Experience this regularly

Ask someone a technical question, get an obviously AI generated response in reply, all too often either completely wrong or wrong in critical ways. AI has basically become “Let Me Google That For You”, which is even more ironic now that Google includes AI “summaries” for almost every query now, that are also almost always incorrect in some way.

db says:

Just saw my first case of this

I work in a company that does Agile and one day I noticed this extra junk in our tickets that added no value to the job. It turns out the scrum leader thought it would be a good idea to add this in so the tickets would look more impressive. I pushed back hard against this and also posted a link to that Stanford article in our team chat and made it clear that we should not allow this kind of workslop.
Fortunately, a few days later I noticed that the workslop started disappearing from the tickets.

Anonymous Coward says:

The survey defines workslop as “… content that masquerades as good work, but lacks the substance to meaningfully advance a given task.”
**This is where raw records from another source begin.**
Lemma run_blockRe (k n tail : string) :
  k ∈ ["type"; "input"] → identifier n →
  regexp.run blockRe 0 (k +:+ " " +:+ n +:+ " {" +:+ tail) [] (λ e _ cs, Some (e, cs))
  = Some (String.length k + 1 + String.length n + 1 + 1,
          [(2, (String.length k + 1, String.length k + 1 + String.length n));
           (1, (0, 0 + String.length k))]).
Proof.
  intros Hk [Hn Hnw]. rewrite /blockRe. cbn [seq foldr]. rewrite run_Seq run_Group.
  destruct n as [|c n]; [done|]. pose proof Hnw as [Hc Hnw']%andb_prop.
  assert (regexp.run (Plus space) (0 + String.length k)
            (" " +:+ String c n +:+ " {" +:+ tail) [(1, (0, 0 + String.length k))]
            (λ pos' s' cs',
               regexp.run
                 (Seq (Group 2 (Plus word))
                    (Seq (Star space) (Seq (Lit "{") (Lit EmptyString)))) pos' s' cs'
                 (λ e _ cs, Some (e, cs)))
          = Some (String.length k + 1 + String.length (String c n) + 1 + 1,
                  [(2, (String.length k + 1,
                        String.length k + 1 + String.length (String c n)));
                   (1, (0, 0 + String.length k))])) as Hrest.
  { apply run_Plus_app; [done|done|by rewrite app_cons /= word_not_space|].
    rewrite run_Seq run_Group.
    apply run_Plus_app; [done|done|done|].
    rewrite run_Seq. apply (run_Star_app space " " ("{" +:+ tail)); [done|done|].
    rewrite run_Seq run_Lit_app. cbn [regexp.run lit]. reflexivity. }
  apply elem_of_cons in Hk as [-> | Hk%list_elem_of_singleton].
  - apply run_Alt_left. rewrite run_Lit_app. exact Hrest.
  - subst k. rewrite run_Alt_right; [|by apply run_Lit_mismatch].
    rewrite run_Lit_app. exact Hrest.
Qed.

(** X26. A block whose braces are balanced is read back whole:
    on a text that begins with [type] or [input], a name, an opening brace
    and a body whose own braces are balanced, the first block that
    [extractBlocks] reports has that kind, that name and that body. *)
Theorem extractBlocks_reads_a_balanced_block_whole (k n body rest : string) :
  k ∈ ["type"; "input"] → identifier n → balanced body →
  head (extractBlocks (k +:+ " " +:+ n +:+ " {" +:+ body +:+ "}" +:+ rest))
  = Some {| kind := k; name := n; body := body |}.
Proof.
  intros Hk Hn Hb.
  set (text := k +:+ " " +:+ n +:+ " {" +:+ body +:+ "}" +:+ rest).
  pose proof (run_blockRe k n (body +:+ "}" +:+ rest) Hk Hn) as Hrun.
  assert (matchAt blockRe 0 text
          = Some {| m_start := 0;
                    m_end := String.length k + 1 + String.length n + 1 + 1;
                    m_caps := [(2, (String.length k + 1,
                                    String.length k + 1 + String.length n));
                               (1, (0, 0 + String.length k))] |}) as Hmatch.
  { by rewrite /matchAt /text Hrun. }
  destruct (findAllFrom_first _ _ _ _ Hmatch) as [l Hall].
  rewrite /extractBlocks /FindAll Hall fmap_cons. cbn [head m_end]. f_equal.
  assert (strings.drop (String.length k + 1 + String.length n + 1 + 1) text
          = body +:+ "}" +:+ rest) as ->.
  { rewrite /text.
    replace (k +:+ " " +:+ n +:+ " {" +:+ body +:+ "}" +:+ rest)
      with ((k +:+ " " +:+ n +:+ " {") +:+ body +:+ "}" +:+ rest)
      by (by rewrite !app_assoc_s).
    apply drop_app_s. rewrite !length_app_s /=. lia. }
  rewrite closingBrace_balanced; [|done]. f_equal.
  - rewrite /submatch. cbn [m_caps capSpan Nat.eqb].
    eapply (slice_eq _ EmptyString k); [by rewrite app_empty_l|done|done].
  - rewrite /submatch. cbn [m_caps capSpan Nat.eqb].
    eapply (slice_eq _ (k +:+ " ") n); [by rewrite /text !app_assoc_s| |done].
    rewrite length_app_s /=. lia.
  - eapply (slice_eq _ (k +:+ " " +:+ n +:+ " {") body); [by rewrite /text !app_assoc_s| |done].
    rewrite !length_app_s /=. lia.
Qed.

Lemma extractBlocks_reads_a_balanced_block_whole_witness :
  head (extractBlocks ("input ContactInput {" +:+ nl +:+ "    name: String!" +:+ nl
                       +:+ "}" +:+ nl))
  = Some {| kind := "input"; name := "ContactInput";
            body := nl +:+ "    name: String!" +:+ nl |}.
Proof.
  apply (extractBlocks_reads_a_balanced_block_whole "input" "ContactInput"
           (nl +:+ "    name: String!" +:+ nl) nl).
  - set_solver.
  - by vm_compute.
  - by vm_compute.
Defined.

End BalancedBlocks.

(** ** Lists of arguments and of fields, written and read back *)

Section DeclarationLists.
Import regexp spec schema parser.

Lemma splitArgsLoop_comma_free (d rest current : string) (depth : Z) (parts : list string) :
  allChars (λ c, negb (Ascii.eqb c ",")) d = true →
  splitArgsLoop (d +:+ rest) depth current parts
  = splitArgsLoop rest (depth + bracketsOpened d) (current +:+ d) parts.
Proof.
  revert depth current. induction d as [|ch d IH]; intros depth current Hd.
  { by rewrite app_empty_l app_empty_r /= Z.add_0_r. }
  apply andb_prop in Hd as [Hch Hd]. apply negb_true_iff in Hch.
  rewrite app_cons. cbn [splitArgsLoop bracketsOpened]. rewrite Hch.
  destruct (Ascii.eqb ch "[") eqn:Ho.
  { rewrite IH; [|done]. rewrite app_snoc. f_equal; lia. }
  destruct (Ascii.eqb ch "]") eqn:Hc.
  { rewrite IH; [|done]. rewrite app_snoc. f_equal; lia. }
  rewrite IH; [|done]. rewrite app_snoc. f_equal; lia.
Qed.

Lemma bracketsOpened_app (a b : string) :
  bracketsOpened (a +:+ b) = (bracketsOpened a + bracketsOpened b)%Z.
Proof.
  induction a as [|ch a IH]; [by rewrite app_empty_l|].
  rewrite app_cons. cbn [bracketsOpened]. rewrite IH. lia.
Qed.

Lemma bracketsOpened_none (s : string) :
  allChars notBracket s = true → bracketsOpened s = 0%Z.
Proof.
  induction s as [|ch s IH]; [done|]. intros [Hch Hs]%andb_prop.
  apply andb_prop in Hch as [Ho%negb_true_iff Hc%negb_true_iff].
  cbn [bracketsOpened]. by rewrite Ho Hc IH.
Qed.

Lemma word_notBracket (s : string) : allChars word s = true → allChars notBracket s = true.
Proof. apply allChars_impl. by_ascii_cases. Qed.

Lemma wordOrDot_notBracket (s : string) :
  allChars wordOrDot s = true → allChars notBracket s = true.
Proof. apply allChars_impl. by_ascii_cases. Qed.

Lemma bracketsOpened_declaration (x T : string) (required isList : bool) :
  identifier x → typeName T →
  bracketsOpened (declaration x (canonicalTypeRef required isList T)) = 0%Z.
Proof.
  intros [_ Hx] [_ HT]. rewrite /declaration /canonicalTypeRef.
  pose proof (bracketsOpened_none x (word_notBracket x Hx)) as Hbx.
  pose proof (bracketsOpened_none T (wordOrDot_notBracket T HT)) as HbT.
  destruct isList, required; rewrite !bracketsOpened_app Hbx HbT; done.
Qed.

Lemma TrimSpace_after_blank (line : string) :
  strings.TrimSpace (" " +:+ line) = strings.TrimSpace line.
Proof. by rewrite app_cons app_empty_l. Qed.

Lemma Join_cons (x y : string) (l : list string) (sep : string) :
  strings.Join (x :: y :: l) sep = x +:+ sep +:+ strings.Join (y :: l) sep.
Proof. done. Qed.

Lemma splitArgsLoop_comma_blank (rest current : string) (parts : list string) :
  splitArgsLoop (", " +:+ rest) 0 current parts
  = splitArgsLoop rest 0 " " (parts ++ [current]).
Proof. by rewrite !app_cons app_empty_l. Qed.

Lemma splitArgsLoop_arguments (a : Arg) (args : list Arg) (current : string)
    (parts : list string) :
  Forall (λ a, identifier (ArgName a) ∧ typeName (ArgType a)) (a :: args) →
  splitArgsLoop (strings.Join (argText <$> a :: args) ", ") 0 current parts
  = parts ++ [current +:+ argText a] ++ ((λ a, " " +:+ argText a) <$> args).
Proof.
  revert a current parts. induction args as [|b args IH]; intros a current parts Hall.
  - inversion Hall as [|?? [Hx HT] _]; subst.
    destruct (declaration_facts _ _ (ArgRequired a) (ArgIsList a) Hx HT)
      as (Hne & _ & _ & _ & _ & _ & Hcomma & _).
    cbn [fmap list_fmap strings.Join]. rewrite splitArgsLoop_no_comma; [|done].
    rewrite bool_decide_eq_true_2; [done|]. rewrite length_app_s.
    fold (argText a) in Hne. destruct (argText a); [done|simpl; lia].
  - inversion Hall as [|?? [Hx HT] Hrest]; subst.
    destruct (declaration_facts _ _ (ArgRequired a) (ArgIsList a) Hx HT)
      as (_ & _ & _ & _ & _ & _ & Hcomma & _).
    rewrite !fmap_cons Join_cons -!fmap_cons.
    rewrite splitArgsLoop_comma_free; [|done].
    rewrite /argText bracketsOpened_declaration; [|done..]. rewrite -/(argText a).
    rewrite Z.add_0_r splitArgsLoop_comma_blank IH; [|done]. by rewrite -!app_assoc.
Qed.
So has enough buzzwords to make it sound intelligent, but it’s really nothing more than just a bunch of disconnected words. Sounds like every corporate press release from the last 15+ years. No wonder c-suite-types fall for that garbage.

Anonymous Coward says:

I think it’s worse than that.

I’ve seen two issues.

  1. Workslop but it’s worse than that. People telling me how to do my expertise with based on what Ai gave them. Creating extra work by putting in requests based off what ai told them they needed to do, or what should be done, that then needs to be talked over to figure out what they actually even want. People trying to solve problems outside their job or role with no understanding using Ai garbage.
  2. Instead of attempting to solve the absolute basics, simple, repetitive tasks, I see other software engineers trying to use ai to solve the hard and difficult tasks and burning money up without getting much useful code generated.